**ACTIVITY:**
Every line from the beginning of the data through the line containing "(tool_schema (name, (description, params, func))))" should be reproduced exactly, and no further lines should be output.

◇ ◇ ◇ ◇ ◇ ◇ ◇

(** What the schema of one tool says about one of its parameters. *)
Lemma tool_schema_params name description params func param_name param_type :
  NoDup (map fst params) ->
  forallb (fun p => known_type (snd p)) params = true ->
  In (param_name, param_type) params ->
  let decl := fn_parameters (tool_function
                (tool_schema (name, (description, params, func)))) in
  (is_optional param_type = false -> In param_name (required decl)) /\
  (is_optional param_type = true ->
   In param_name (dict_keys (properties decl)) /\
   ~ In param_name (required decl)).
Proof.
  intros ND K H. unfold tool_schema.
  destruct (fold_left add_param params ([], [])) as [props req] eqn:E.
  cbn [tool_function fn_parameters required properties].
  assert (R : req = required_of params).
  { change req with (snd (props, req)). rewrite <- E.
    now rewrite fold_add_param_required. }
  assert (P : In param_name (dict_keys props)).
  { change props with (fst (props, req)). rewrite <- E.
    apply fold_add_param_properties with (t := param_type); [exact H|].
    rewrite forallb_forall in K. apply (K _ H). }
  subst req. split.
  - intros O. eauto using required_of_In.
  - intros O. split; [exact P|]. eauto using required_of_not_In.
Qed.

Lemma distinct_NoDup (l : list pystr) : distinct l = true -> NoDup l.
Proof.
  induction l as [|x r IH]; cbn [distinct]; intros H; constructor.
  - apply andb_prop in H. destruct H as [H _].
    intros C. apply negb_true_iff in H.
    assert (E : existsb (pystr_eqb x) r = true)
      by (apply existsb_exists; exists x; auto using pystr_eqb_refl).
    congruence.
  - apply andb_prop in H. tauto.
Qed.

Lemma TOOLS_well_formed :
  distinct (dict_keys TOOLS) = true /\ forallb well_formed_tool TOOLS = true.
Proof. split; vm_compute; reflexivity. Qed.

(** C6: the schema export has exactly one schema object per registered
    tool, in the order of the registry and under the tool's name; in the
    object of a tool, every parameter whose declared type lacks the trailing
    [?] is listed in ["required"], and every parameter whose type carries it
    is a key of ["properties"] and is not listed in ["required"]. *)
Theorem build_openai_tools_exact :
  map (fun t => fn_name (tool_function t)) build_openai_tools = dict_keys TOOLS
  /\ NoDup (dict_keys TOOLS)
  /\ forall i name description params func,
       nth_error TOOLS i = Some (name, (description, params, func)) ->
       exists schema,
         nth_error build_openai_tools i = Some schema /\
         fn_name (tool_function schema) = name /\
         forall param_name param_type,
           In (param_name, param_type) params ->
           let decl := fn_parameters (tool_function schema) in
           (is_optional param_type = false -> In param_name (required decl)) /\
           (is_optional param_type = true ->
            In param_name (dict_keys (properties decl)) /\
            ~ In param_name (required decl)).
Proof.
  split; [reflexivity|]. split.
  - apply distinct_NoDup, TOOLS_well_formed.
  - intros i name description params func H.
    exists (tool_schema (name, (description, params, func))).
    split; [|split].
    + unfold build_openai_tools. now rewrite nth_error_map, H.
    + unfold tool_schema.
      now destruct (fold_left add_param params ([], [])).
    + intros param_name param_type Hp.
      destruct TOOLS_well_formed as [_ WF].
      rewrite forallb_forall in WF.
      specialize (WF _ (nth_error_In _ _ H)). cbn [well_formed_tool] in WF.
      apply andb_prop in WF. destruct WF as [D K].
      apply tool_schema_params; auto using distinct_NoDup.
Qed.

(** ** The read tool *)



Lemma numbered_nth (i : Z) (lines : list pystr) (k : nat) :
  nth_error (numbered i lines) k
  = option_map (fun line => format_4d (i + Z.of_nat k) ++ py " | " ++ rstrip line)
               (nth_error lines k).
Proof.
  revert i k. induction lines as [|l r IH]; intros i [|k];
    cbn [numbered nth_error option_map]; try reflexivity.
  - now rewrite Z.add_0_r.
  - rewrite IH. destruct (nth_error r k); cbn [option_map]; [|reflexivity].
    do 3 f_equal. lia.
Qed.


Example read_ignores_limit :
  let readlines := fun _ : pystr =>
    Val [py "alpha" ++ NL; py "beta  " ++ NL; py "gamma"] in
  read readlines (py "notes.txt") None (Some 1%Z)
    = join NL [py "   1 | alpha"; py "   2 | beta"; py "   3 | gamma"]
  /\ read readlines (py "notes.txt") (Some 2%Z) (Some 1%Z) = py "   2 | beta"
  /\ read readlines (py "notes.txt") (Some 2%Z) None
    = join NL [py "   2 | beta"; py "   3 | gamma"]
  /\ read readlines (py "notes.txt") (Some 7%Z) None = py "(空文件)".
Proof. repeat split; reflexivity. Qed.

(** ** Dispatch and the chat loop *)

Lemma model_calls_app (a b : list Event) :
  model_calls (a ++ b) = model_calls a + model_calls b.
Proof.
  induction a as [|[req|line|name args] a IH]; cbn [app model_calls]; lia.
Qed.

Lemma answers_length calls results :
  answers calls results -> length results = length calls.
Proof. intros H. symmetry. exact (Forall2_length H). Qed.

Lemma answers_ids calls results :
  answers calls results ->
  forall i tc, nth_error calls i = Some tc ->
  exists content, nth_error results i = Some (ToolMsg (tc_id tc) content).
Proof.
  induction 1 as [|tc m calls results [c ->] _ IH]; intros i tc' H.
  - now destruct i.
  - destruct i as [|i]; cbn [nth_error] in *.
    + injection H as <-. now exists c.
    + now apply IH.
Qed.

◇ ◇ ◇ ◇ ◇ ◇ ◇

**ANSWER TO THIS TASK:**
(** What the schema of one tool says about one of its parameters. *)
Lemma tool_schema_params name description params func param_name param_type :
  NoDup (map fst params) ->
  forallb (fun p => known_type (snd p)) params = true ->
  In (param_name, param_type) params ->
  let decl := fn_parameters (tool_function
                (tool_schema (name, (description, params, func)))) in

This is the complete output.